What you have to do — Please filter the entries and return only the lines that include "unfold".

Given information —
* * *
Lemma fill_matrix_aux (G : nat -> matrix -> result matrix) (rowval : nat -> list R) c :
  forall len a M,
    has_shape (a + len) c M ->
    (forall line, length (rowval line) = c) ->
    (forall line M', (a <= line < a + len)%nat -> has_shape (a + len) c M' ->
                     G line M' = inr (replace_nth line (rowval line) M')) ->
    for_range (seq a len) G M = inr (firstn a M ++ map rowval (seq a len)).
Proof.
  induction len as [| len IH]; intros a M HM Hval HG; simpl.
  - destruct HM as [HM _]. rewrite app_nil_r, firstn_all_length by lia. reflexivity.
  - rewrite HG by (try lia; assumption). cbn [bind].
    assert (HM' : has_shape (a + S len) c (replace_nth a (rowval a) M))
      by (apply has_shape_replace_nth; [assumption | apply Hval]).
    destruct HM as [HM _].
    rewrite IH.
    + rewrite firstn_S_replace_nth by lia. rewrite <- app_assoc. reflexivity.
    + replace (S a + len)%nat with (a + S len)%nat by lia. exact HM'.
    + assumption.
    + intros line M' Hline HM''.
      replace (S a + len)%nat with (a + S len)%nat in HM'' by lia.
      apply HG; [lia | assumption].
Qed.

Lemma fill_matrix (G : nat -> matrix -> result matrix) (rowval : nat -> list R) r c M :
  has_shape r c M ->
  (forall line, length (rowval line) = c) ->
  (forall line M', (line < r)%nat -> has_shape r c M' ->
                   G line M' = inr (replace_nth line (rowval line) M')) ->
  for_range (seq 0 r) G M = inr (map rowval (seq 0 r)).
Proof.
  intros HM Hval HG. rewrite (@fill_matrix_aux G rowval c r 0 M); try assumption.
  - reflexivity.
  - intros line M' Hline. apply HG. lia.
Qed.

(** ** The matrix [Mji] and the weights of a later pass *)

Lemma getitem2_ok n A a b :
  has_shape n n A -> index_of n a -> index_of n b ->
  getitem2 A a b = inr (nth (position n b) (row A (position n a)) 0).
Proof.
  intros HA Ha Hb. unfold getitem2.
  destruct (norm_index_position Ha) as [Hna Hpa].
  destruct (norm_index_position Hb) as [Hnb Hpb].
  assert (Hn : (0 < n)%nat) by lia.
  destruct HA as [Hlen Hrows]. rewrite Hlen, Hna. cbn [bind].
  rewrite (@has_shape_ncols _ n n A) by (try split; assumption).
  rewrite Hnb. reflexivity.
Qed.

Lemma Mji_eq n A idx j :
  has_shape n n A -> length idx = (j + 1)%nat -> Forall (index_of n) idx ->
  Mji A idx j = inr (submatrix A (map (position n) idx)).
Proof.
  intros HA Hlen Hidx. unfold Mji.
  assert (Hnth : forall k, (k < j + 1)%nat -> index_of n (nth k idx 0%Z)).
  { intros k Hk. rewrite Forall_forall in Hidx. apply Hidx. apply nth_In. lia. }
  rewrite (@fill_matrix _
             (fun line => map (fun col => nth (position n (nth col idx 0%Z))
                                              (row A (position n (nth line idx 0%Z))) 0)
                              (seq 0 (j + 1))) (j + 1) (j + 1)).
  - apply f_equal. unfold submatrix. rewrite <- Hlen.
    rewrite <- (map_nth_seq (fun a => map (fun b => nth b (row A a) 0) (map (position n) idx))
                            0%nat (map (position n) idx)).
    rewrite length_map. apply map_ext_in. intros line Hline. apply in_seq in Hline.
    rewrite (nth_indep _ 0%nat (position n 0%Z)) by (rewrite length_map; lia).
    rewrite map_nth.
    rewrite <- (map_nth_seq (fun b => nth b (row A (position n (nth line idx 0%Z))) 0)
                            0%nat (map (position n) idx)).
    rewrite length_map. apply map_ext_in. intros col Hcol. apply in_seq in Hcol.
    rewrite (nth_indep _ 0%nat (position n 0%Z)) by (rewrite length_map; lia).
    rewrite map_nth. reflexivity.
  - apply has_shape_full.
  - intros line. rewrite length_map, length_seq. reflexivity.
  - intros line M' Hline HM'.
    apply fill_row.
    + destruct HM'. lia.
    + apply (has_shape_row HM'). exact Hline.
    + intros col M'' Hcol _ _.
      rewrite getitem_nat by lia. cbn [bind].
      rewrite getitem_nat by lia. cbn [bind].
      rewrite (getitem2_ok HA) by (apply Hnth; lia). reflexivity.
Qed.

Lemma nth_map_seq (T : Type) (f : nat -> T) len a d :
  (a < len)%nat -> nth a (map f (seq 0 len)) d = f a.
Proof.
  intros Ha. rewrite (nth_indep _ d (f 0%nat)) by (rewrite length_map, length_seq; exact Ha).
  rewrite map_nth, seq_nth by exact Ha. reflexivity.
Qed.

Lemma nth_map_lt (T U : Type) (f : T -> U) l a d d' :
  (a < length l)%nat -> nth a (map f l) d = f (nth a l d').
Proof.
  intros Ha. rewrite (nth_indep _ d (f d')) by (rewrite length_map; exact Ha).
  apply map_nth.
Qed.

Section Dispersion.

Variables (e : env) (m n : nat).
Hypothesis HX : valid_dataset (X e) m n.

Lemma Xscaled_shape : has_shape m n (Xscaled e).
Proof.
  destruct HX as (_ & [Hlen Hrows] & _). unfold Xscaled. split.
  - rewrite length_map. exact Hlen.
  - apply Forall_map. eapply Forall_impl; [| exact Hrows].
    intros r Hr. cbn beta. rewrite length_map2, Hr, (length_scaling e HX). lia.
Qed.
* * *
Answer to this exercise —
  intros HA Ha Hb. unfold getitem2.
  intros HA Hlen Hidx. unfold Mji.
  - apply f_equal. unfold submatrix. rewrite <- Hlen.
  destruct HX as (_ & [Hlen Hrows] & _). unfold Xscaled. split.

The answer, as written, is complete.